Lucious Spiller was born in 1962 in St. Louis, Missouri. His father, Lucious Spiller Sr., gave his son a guitar and taught him his first chords when he was only four years old. Spiller honed his skills playing bass in church as he grew up. He moved to Arkansas at the age of eighteen and graduated from Philander Smith College in Little Rock with a degree in elementary art.

Spiller was born into a family filled with legendary blues artists. His uncle Samuel “Magic Sam” Maghett, cousin Edward Harrington, also known as Eddy "The Chief" Clearwater, and cousins Vernon and Joe Harrington are just a few of the relatives from Chicago, Illinois, and Macon, Mississippi, who would play at family reunions and put their feet under the table at the Spiller home in St. Louis. Spiller's grandfather, Perie Spiller, along with Perie's brother and nephew, Preston and Doc Spiller, formed one of the earliest string bands, the Salt and Pepper Shakers. They are mentioned on the Mississippi Blues Trail marker in Macon as founding fathers of the Black Prairie Blues.

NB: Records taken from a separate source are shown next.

Theorem equal_inverts_comparison :
  exists h1 h2 h3,
    singleton 7 = Ok (h1, []) /\ singleton (7 + 2 ^ 32) = Ok (h2, []) /\ singleton 8 = Ok (h3, []) /\
    cmp_call low_half 7 (7 + 2 ^ 32) 0 = kCFCompareEqualTo /\
    CFBinaryHeapEqual h1 h2 = Ok (false, []) /\
    cmp_call low_half 7 8 0 = kCFCompareLessThan /\
    CFBinaryHeapEqual h1 h3 = Ok (true, []).
Proof. do 3 eexists. do 3 (split; [reflexivity|]). repeat split; reflexivity. Qed.

(** ** A concrete heap *)

(** The values 2, 5 and 3 in four buckets, ordered as addresses. *)
Definition three_values : CFBinaryHeap :=
  mkHeap 3 4 (mkCallBacks None false None) 0 [Some 2; Some 5; Some 3; None] kCFBinaryHeapMutable.

Lemma three_values_ok : heap_ok three_values.
Proof.
  split; cbn; [lia|done| |].
  - intros i Hi. do 3 (destruct i as [|i]; [done|]). cbn in Hi. lia.
  - intros i Hi. do 3 (destruct i as [|i]; [done|]). cbn in Hi. lia.
Qed.

Lemma add_value_witness_heap :
  exists h', CFBinaryHeapAddValue three_values 1 = Ok (h', retain_events (h_callbacks three_values) [1]) /\
    heap_ok h' /\ same_kind three_values h' /\ h_count h' = h_count three_values + 1 /\
    items h' ≡ₚ stored (h_callbacks three_values) 1 :: items three_values.
Proof. apply (add_value_refines three_values 1 (HO := pointer_order false 0)); [exact three_values_ok|done|cbn; lia]. Defined.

Spiller placed second in the Solo/Duo category at the 2014 International Blues Challenge in Memphis, Tennessee. That same year he received the Lifetime Achievement Award for Influential Musicianship and Stage Mastery at the first annual Bass Players Ball in Little Rock, Arkansas. Spiller's self-produced CD is titled Born to Sing the Blues. The early chords his father taught him set him on a path that would reveal his natural abilities, taking him through nearly endless influences and eventually returning him to his very core, where his music commands all of his heart and genius.